司法書士と他の士業について

業務全般

司法書士の先生は、他の士業の先生とのつながりが大事になってくるものなんですか…❓

もちろんです❕司法書士の資格は、他の士業の先生の業務と相性がいいため、横のつながりは大事になってきますよ。

他の士業との先生との連携は必須❓

司法書士のメインとなる業務は登記です。近年は、成年後見や債務整理、簡易裁判所での訴訟等、他の分野にで活躍されている先生もたくさんいらっしゃいますが、やはり、司法書士の業務の大半を占めるのは登記に関する手続きでしょう。

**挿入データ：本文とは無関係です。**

(** ** The sections of a file *)

(** The values of the keys that the paths of the sections lead to in [m]. *)
Definition set_sections (m : gmap kid key) (base : kid) (secs : list section) : kid → list Z → option (Z * list Z) → option (Z * list Z) :=
  λ j n d, foldl (λ d sec, if bool_decide (walk m base (se_path sec) = Some j) then over (se_values sec) n d else d) d secs.

Definition loaded (base : kid) (secs : list section) (s s' : reg) : Prop :=
  moved (set_sections (keys s') base secs) s s' ∧ Forall (λ sec, is_Some (walk (keys s') base (se_path sec))) secs.

Lemma read_eof s (Q : Z → reg → Prop) : reading s [] → (∀ s', reads s [] s' → Q 0 s') → wp read_next_line Q s.
Proof.
  intros (Ha & Hf & Hl) HQ. unfold read_next_line, upd_info. apply wp_bind, wp_modify, wp_bind, wp_get. set (s1 := set_info _ s).
  assert (li_file (rg_info s1) = []) as E by done. rewrite E. cbn [length read_line_loop]. apply wp_bind, wp_get. rewrite E.
  destruct (Z.to_nat _); cbn [fgets]; apply wp_ret, HQ; by eexists.
Qed.

Lemma load_end n base sub t s : loading base s [] → current sub s → wp (load_lines to_lower follow n base sub t 0) (λ _ s', moved same_values s s') s.
Proof.
  intros Hlo Hc. assert (Hend : wp (r <- read_next_line; if negb (r =? 1) then end_key sub t else fail OutOfFuel) (λ _ s', moved same_values s s') s).
  { apply wp_bind. eapply read_eof; [apply Hlo|]. intros s1 Hr. change (negb (0 =? 1)) with true. cbn iota. destruct (reads_loading _ _ _ _ _ Hlo Hr) as [Hlo1 Hm1].
    eapply end_key_ok; [done|by eapply moved_current|]. intros s2 Hm2 _. by eapply moved_trans. }
  unfold wp in *. destruct n; cbn [load_lines]; unfold st_bind in *; destruct (read_next_line s) as [r s1|]; try done; by destruct (negb (r =? 1)).
Qed.

Lemma load_sections_ok base secs : ∀ n sub t s, loading base s (concat (sec_text <$> secs)) → Forall section_wf secs → current sub s →
  (length (concat (sec_text <$> secs)) <= n)%nat → wp (load_lines to_lower follow n base sub t 0) (λ _ s', loaded base secs s s') s.
Proof.
  induction secs as [|sec secs IH]; intros n sub t s Hlo Hw Hc Hn.
  - eapply wp_mono; [by apply load_end|]. intros [] s' Hm. split; [|done]. by eapply moved_trans; [exact Hm|apply moved_refl; [apply Hm..|done]|].
  - apply Forall_cons in Hw as [Hw Hws]. cbn [fmap list_fmap concat] in *. eapply load_section_ok; [done..|]. intros n' c t' s1 Hn1 Hlo1 Hwalk Hl1 Hm1.
    eapply wp_mono; [by apply IH|]. intros [] s2 [Hm2 Hs2]. assert (walk (keys s2) base (se_path sec) = Some c) as Hw2 by (eapply walk_kept; [apply Hm2|done]).
    split; [|constructor; [by eexists|done]]. eapply moved_trans; [exact Hm1|exact Hm2|]. intros j m d. unfold set_sections, set_section. cbn [foldl]. rewrite Hw2. f_equal.
    destruct (decide (j = c)) as [->|Hj]; [by rewrite !bool_decide_eq_true_2|]. rewrite !bool_decide_eq_false_2 by congruence. done.
Qed.

(** ** A file *)

Definition arch_text (t : Z) : list Z :=
  if t =? PREFIX_32BIT then [NEWLINE] ++ ARCH ++ WIN32 ++ [NEWLINE] else if t =? PREFIX_64BIT then [NEWLINE] ++ ARCH ++ WIN64 ++ [NEWLINE] else [].

(** The file is for this architecture, or the first one to say. *)
Definition arch_ok (t : Z) (s : reg) : Prop := (t = PREFIX_32BIT ∨ t = PREFIX_64BIT) → prefix_type s = PREFIX_UNKNOWN ∨ prefix_type s = t.

(** A line that holds no key, no value and no option. *)
Lemma load_other_line n base sub t line rest s (Q : unit → reg → Prop) : loading base s (line ++ NEWLINE :: rest) → Forall printable line →
  skip_spaces line = line → char_at line = 0 ∨ char_at line = 59 →
  (∀ s', moved same_values s s' → loading base s' rest → prefix_type s' = prefix_type s → wp (load_lines to_lower follow n base sub t 0) Q s') →
  wp (load_lines to_lower follow (S n) base sub t 0) Q s.
Proof.
  intros Hlo Hp Hsk Hc HQ. cbn [load_lines]. apply wp_bind. eapply read_line_reads; [done|apply Hlo|]. intros s' Hr Hb. change (negb (1 =? 1)) with false. cbn iota.
  apply wp_bind, wp_get. rewrite Hb, Hsk. destruct (reads_loading _ _ _ _ _ Hlo Hr) as [Hlo' Hm]. assert (prefix_type s' = prefix_type s) as Et by (by destruct Hr as (? & -> & _)).
  destruct Hc as [-> | ->]; by apply HQ.
Qed.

登記と一言で言っても、幅広いです。不動産の売買や相続による移転登記から、会社設立のための法人登記、近年では信託の登記等、様々な場面で司法書士が登場します。

例えば、不動産の売買による移転登記⇒宅建士(不動産屋さん)、法人の設立登記⇒税理士の先生からの紹介によるケースが多いです。また、法務局に提出する書類に、弁護士の先生や行政書士の先生が作成する書類を提出しなければならないケースもあります。以下、関わることの多い士業の先生に軽く触れていきます。

土地家屋調査士

連携業務の例

◇建物の表題登記(土地家屋調査士)⇒所有権保存登記(司法書士)

◇土地の分筆登記(土地家屋調査士)⇒共有物分割による移転登記(司法書士)

権利登記と表裏一体と言っても過言ではない表示登記のプロである土地家屋調査士の先生との連携は必須でしょう。代表的な例を挙げると、建物を新築して図面を登記できるのは土地家屋調査士の先生の独占業務ですが、住宅ローンを組んで抵当権設定登記をするには所有権保存登記が必要であり、この2つの登記は、司法書士の独占業務です。

また、名義変更する前に測量した方がいいケースもあり、その際は土地家屋調査士の先生にお願いします。

測量した方がいい場合について詳しく見る

税理士

連携業務の例

◇相続登記(司法書士)⇒相続税の申告(税理士)

◇税金対策(税理士)⇒法人設立(司法書士)

税理士の先生も土地家屋調査士の先生と並んで連携が多いです。我々司法書士は、登録免許税の計算や業務の範囲である程度の税務のご説明はできますが、プロではありません。

しかし、相続登記を依頼された際に、相続税が発生するケースがあります。我々司法書士に税務申告の代理権限はございません。相続税の申告は計算が複雑で、自身で行うより税理士の先生にお願いした方が確実なため、ご紹介させて頂くことも多いです。

行政書士

連携業務の例

◇農地法の許可(行政書士)⇒移転登記(司法書士)

◇法人設立(司法書士)⇒建設業許可(行政書士)

典型的な例として、農地を売買するには、農地法の届出や許可が必要ですが、市役所に申請する書類は、主に行政書士の先生が作成し、司法書士に申請権限は基本的にありません。

特に農地法の許可は、役所に何度も足を運んで相談にいかなければならないケースもあり、専門的な知識が必要です。そのため、司法書士の先生は、行政書士の資格を有していることも多いです。

宅地建物取引士(宅建業者)

連携業務の例

◇不動産の仲介(宅地建物取引士)⇒売買による移転登記(司法書士)

いわゆる不動産屋さんが不動産の仲介した時に必ずと言っていい程、登場するのが我々司法書士です。相性のいい不動産屋さんを見つけるのは必須だと言っても過言ではありません。

土地の取引には様々な士業の先生が関わる

土地売買のモデルケース

①不動産屋(宅建士)に仲介を依頼

②土地家屋調査士が測量⇒分筆登記申請

③行政書士が農地法の許可申請

④司法書士が所有権移転登記申請

⑤税理士が税務申告

上記は、ある程度大きな農地を分けて売買する場合の典型例です。先にご紹介した士業の先生が全て登場します。

司法書士も周辺知識を勉強するべき

以上のように、司法書士はあくまで登記業務がメインですが、他の士業の先生と関わることが多いため、スムーズな連携のために、資格試験では触れなかった様々な周辺知識を勉強すべきと私は思っています。

司法書士の職責として、国民の権利を擁護するとありますが、円滑な登記業務を行うためには、様々な提案ができた方が良いに決まっています。

もちろん、他の士業の先生の業務に抵触しない範囲で行わないといけませんので、その点注意しながら私は業務を行っています。